Should Brexit prevail, negative volatility is widely expected to increase. Analysts have suggested that GBP could lose between 10-20% immediately following a Brexit vote, while both UK and European shares would be expected to decline further. Other global stock markets are likely to follow suit, potentially triggering a worldwide cascade lower that could easily spiral out of control in the short run. Global central banks are said to have prepared coordinated steps to insure liquidity and possibly intervene to stabilize currency markets.
That’s the worst case scenario. In my own view, Brexit will not happen, and I think markets are more likely to bounce back quickly if the vote is in favor of Remain. That suggests current market declines represent buying opportunities in the most beleaguered risk assets, stocks in general, and European & UK shares and GBP in particular. The timing, as always, will be the hard part and I would suggest staggered entries into long positioning on remaining weakness in the final run-up to the June 23 vote, and keeping some ammunition dry in case Brexit happens and markets fall further. (Results are likely to be known in early Asia on June 24.)
Brexit and Beyond
Even if Brexit does win, I think opportunistic long-risk entries would still be the best strategy to pursue. The world will not end the day following a Brexit vote. It may seem that way for markets for a few days until the dust settles. In reality, it will take several years for the UK to ultimately sever ties with the EU and all the other negative fallout to occur, leaving plenty of opportunities to take advantage of panicked markets offering discounted valuations. (That said, I wouldn’t touch GBP with a ten-foot pole, one way or the other.)

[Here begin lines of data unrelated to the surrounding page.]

(** * The plugin interface of [src/plugin/Plugin.h]

    A shallow embedding of the value types the header defines inline
    ([VersionNumber], [Configuration], [BifItem], [HookArgument]) and of the
    registration and dispatch protocol its documentation describes, followed
    by the properties proved about them. *)

From Stdlib Require Import ZArith List String Bool Lia PArith.
From Stdlib Require Import Floats.FloatClass Floats.SpecFloat.
Import ListNotations.
Local Open Scope Z_scope.

(** ** Machine-level conventions *)

(** [#ifndef BRO_PLUGIN_API_VERSION / #define BRO_PLUGIN_API_VERSION 3]: the
    value of the macro in a translation unit, given what the build of that
    unit defines it as from outside, if anything. *)
Definition BRO_PLUGIN_API_VERSION (external : option Z) : Z :=
  match external with
  | Some v => v
  | None => 3
  end.

(** The C++ [int] is a 32-bit two's-complement integer, carried as a [Z]
    together with its range. *)
Definition INT_MIN : Z := - 2 ^ 31.
Definition INT_MAX : Z := 2 ^ 31 - 1.
Definition is_int (n : Z) : Prop := INT_MIN <= n <= INT_MAX.

(** Object pointers ([Event*], [Func*], [Val*], [val_list*], [Frame*],
    [void*]) are opaque addresses; only their identity matters here. *)
Definition ptr : Set := N.
Definition nullptr : ptr := 0%N.

(** The C++ [double] is IEEE-754 binary64; its values are the [spec_float]s
    of precision 53 and maximal exponent 1024. *)
Definition double : Set := spec_float.
Definition prec : Z := 53.
Definition emax : Z := 1024.

(** The implicit conversion from [int] to [double]: the integer, rounded to
    the nearest representable value. *)
Definition int_to_double (n : Z) : double := binary_normalize prec emax n 0 false.

(** The integer a [double] denotes, when it is finite and integral. *)
Definition double_to_Z (d : double) : option Z :=
  match d with
  | S754_zero _ => Some 0
  | S754_finite s m e =>
      match e with
      | Z0 => Some (cond_Zopp s (Zpos m))
      | Zpos k => Some (cond_Zopp s (Zpos m * 2 ^ Zpos k))
      | Zneg k =>
          if Zpos m mod 2 ^ Zpos k =? 0
          then Some (cond_Zopp s (Zpos m / 2 ^ Zpos k))
          else None
      end
  | _ => None
  end.

(** What evaluating an expression of the header produces: a value, a failed
    [assert], or a read of a union member that is not the one last written
    (which the language leaves undefined). *)
Inductive outcome (A : Type) : Type :=
| Returns (a : A)
| AssertionFailed
| UndefinedRead.
Arguments Returns {A} a.
Arguments AssertionFailed {A}.
Arguments UndefinedRead {A}.
(** X8: a write that returns an error has left the table as it was, as
    long as the error is not that of reading the number of affected rows:
    so for every failing [CreateIdentity], and for every failing
    [UpdateIdentity] and [DeleteIdentity] when [RowsAffected] does not
    fail. *)
Theorem failed_write_keeps_table (env : Env) (identity : Identity) (id : string)
    (d : Datasource) :
  (is_Some (CreateIdentity env identity d).1.2 →
   table (CreateIdentity env identity d).2 = table d)
  ∧ (RowsAffectedFails env = false →
     is_Some (UpdateIdentity env identity d).1 →
     table (UpdateIdentity env identity d).2 = table d)
  ∧ (RowsAffectedFails env = false →
     is_Some (DeleteIdentity env id d).1 →
     table (DeleteIdentity env id d).2 = table d).
Proof.
  split_and!.
  - unfold CreateIdentity.
    destruct (Marshal (MetaData identity)) as [j|]; [|done].
    unfold Exec, record_call. cbn [table calls].
    destruct (ExecFails env); [done|]. rewrite run_insert.
    destruct (existsb _ (table d)); [done|]. by intros [? [=]].
  - intros Hrows. rewrite UpdateIdentity_eq.
    assert (∀ q, is_Some (runUpdate env identity (vars_of q) d).1 →
                 table (runUpdate env identity (vars_of q) d).2 = table d) as Hrun.
    { intros q. unfold runUpdate. simpl.
      case_bool_decide; [done|].
      rewrite Exec_update. cbv zeta.
      destruct (ExecFails env); [done|].
      unfold RowsAffected. rewrite Hrows.
      case_bool_decide as Hzero; [|by intros [? [=]]].
      intros _. simpl. apply no_match_update.
      by destruct (filter _ (table d)). }
    destruct (MetaData identity); [destruct (Marshal _); [|done]|]; apply Hrun.
  - intros Hrows. rewrite DeleteIdentity_eq. cbv zeta.
    destruct (ExecFails env); [done|]. rewrite Hrows.
    case_bool_decide as Hnone; [|by intros [? [=]]].
    intros _. simpl. by apply no_match_delete.
Qed.

(** X9: when the statement runs and the reading of the number of affected
    rows then fails, [UpdateIdentity] and [DeleteIdentity] return an
    [InternalError] although the statement has taken effect: the rows with
    the identifier are updated, respectively deleted. *)
Theorem rows_affected_failure_after_effect (env : Env) (identity : Identity)
    (id : string) (d : Datasource) (metaDataJSON : bytes) :
  ExecFails env = false → RowsAffectedFails env = true →
  (marshals_to identity metaDataJSON →
   qualifying_fields identity metaDataJSON ≠ [] →
   (UpdateIdentity env identity d).1
   = Some (NewAPIError ErrInternalServer "Failed to get rows affected" (Some ErrDriver))
   ∧ table (UpdateIdentity env identity d).2
     = update_row (VString (IdentityID identity))
         (qualifying_fields identity metaDataJSON) <$> table d)
  ∧ ((DeleteIdentity env id d).1
     = Some (NewAPIError ErrInternalServer "Failed to get rows affected" (Some ErrDriver))
     ∧ table (DeleteIdentity env id d).2
       = filter (λ r, col r "identity_id" ≠ VString id) (table d)).
Proof.
  intros Hexec Hrows. split.
  - intros Hjson Hq.
    rewrite (UpdateIdentity_run _ _ _ metaDataJSON) by done.
    unfold runUpdate. simpl. rewrite length_numbered, length_fmap.
    rewrite bool_decide_eq_false_2 by (by destruct (qualifying_fields _ _)).
    rewrite Exec_update. cbv zeta. rewrite Hexec.
    unfold RowsAffected. by rewrite Hrows.
  - rewrite DeleteIdentity_eq. cbv zeta. rewrite Hexec, Hrows. simpl.
    split; [done|]. apply list_filter_iff. intros r. apply matches_id_false.
Qed.
(** * Noter: the CRUD contract of the record handlers and of the client adapter

    A shallow embedding of the Lambda handlers under [aws_codes/]
    (CreateNote, UpdateNote, DeleteNote, NoteById, GetAllNotes) and of
    the client service [services/api.ts] (the adapter and its in-memory
    mock store), followed by the properties of the request/response
    contract.  A handler is a program that awaits the commands it sends
    to the record store; the store may reject a command, and the commands
    of handlers that run side by side may be served in any order. *)

From Stdlib Require Import ZArith String Ascii.
From stdpp Require Import gmap strings list pretty.

Set Warnings "-register-all".
Local Open Scope string_scope.
Local Open Scope Z_scope.

(** ** JavaScript values *)

Module JS.

(** The JSON-shaped fragment of JavaScript values the handlers see.  A
    number [JNum n] is an integer-valued number; an object is the ordered
    list of its own enumerable properties. *)
Inductive JSValue : Type :=
| JUndefined
| JNull
| JBool (b : bool)
| JNum (n : Z)
| JStr (s : string)
| JArr (xs : list JSValue)
| JObj (fields : list (string * JSValue)).

(** An object literal, as the list of its properties in insertion order. *)
Definition Obj : Type := list (string * JSValue).

(** [!!v]: ToBoolean. *)
Definition truthy (v : JSValue) : bool :=
  match v with
  | JUndefined | JNull => false
  | JBool b => b
  | JNum n => negb (n =? 0)
  | JStr s => negb (String.eqb s "")
  | JArr _ | JObj _ => true
  end.

(** [v === undefined]. *)
Definition is_undefined (v : JSValue) : bool :=
  match v with JUndefined => true | _ => false end.

(** [v === s] for a string [s]: strict equality never coerces. *)
Definition strict_eq_str (v : JSValue) (s : string) : bool :=
  match v with JStr s' => String.eqb s' s | _ => false end.

(** [o[k]] on an object literal; a missing property reads as [undefined]. *)
Fixpoint obj_get (k : string) (o : Obj) : JSValue :=
  match o with
  | [] => JUndefined
  | (k', v) :: o' => if String.eqb k' k then v else obj_get k o'
  end.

To my thinking, the biggest risk is that I’m right: Brexit loses, and risk assets rebound sharply. But what if that rebound proves short-lived and is quickly reversed, meaning risk assets fall back again? That would suggest current weakness is not solely the result of Brexit fears, but a much more ominous signal. In my view, it would suggest markets are re-living the experience of the start of the year, when global growth concerns weighed heavily on investor sentiment, leading to widespread liquidation in global stock markets.
We’ve had ample signals the global recovery is sputtering, with US underperformance the most notable of the negatives, reinforced by a cautious Fed statement just yesterday. In the weeks following the UK referendum, we’ll get several key updates out of China (Caixin PMI, manufacturing PMI), which could also trigger volatility if they show weakness.
How will we know that a larger market sell-off may be in the works? Assuming Brexit loses, subsequent declines below the lowest low prior to the Brexit vote would be a signal that markets are looking beyond Brexit and don’t like what they see.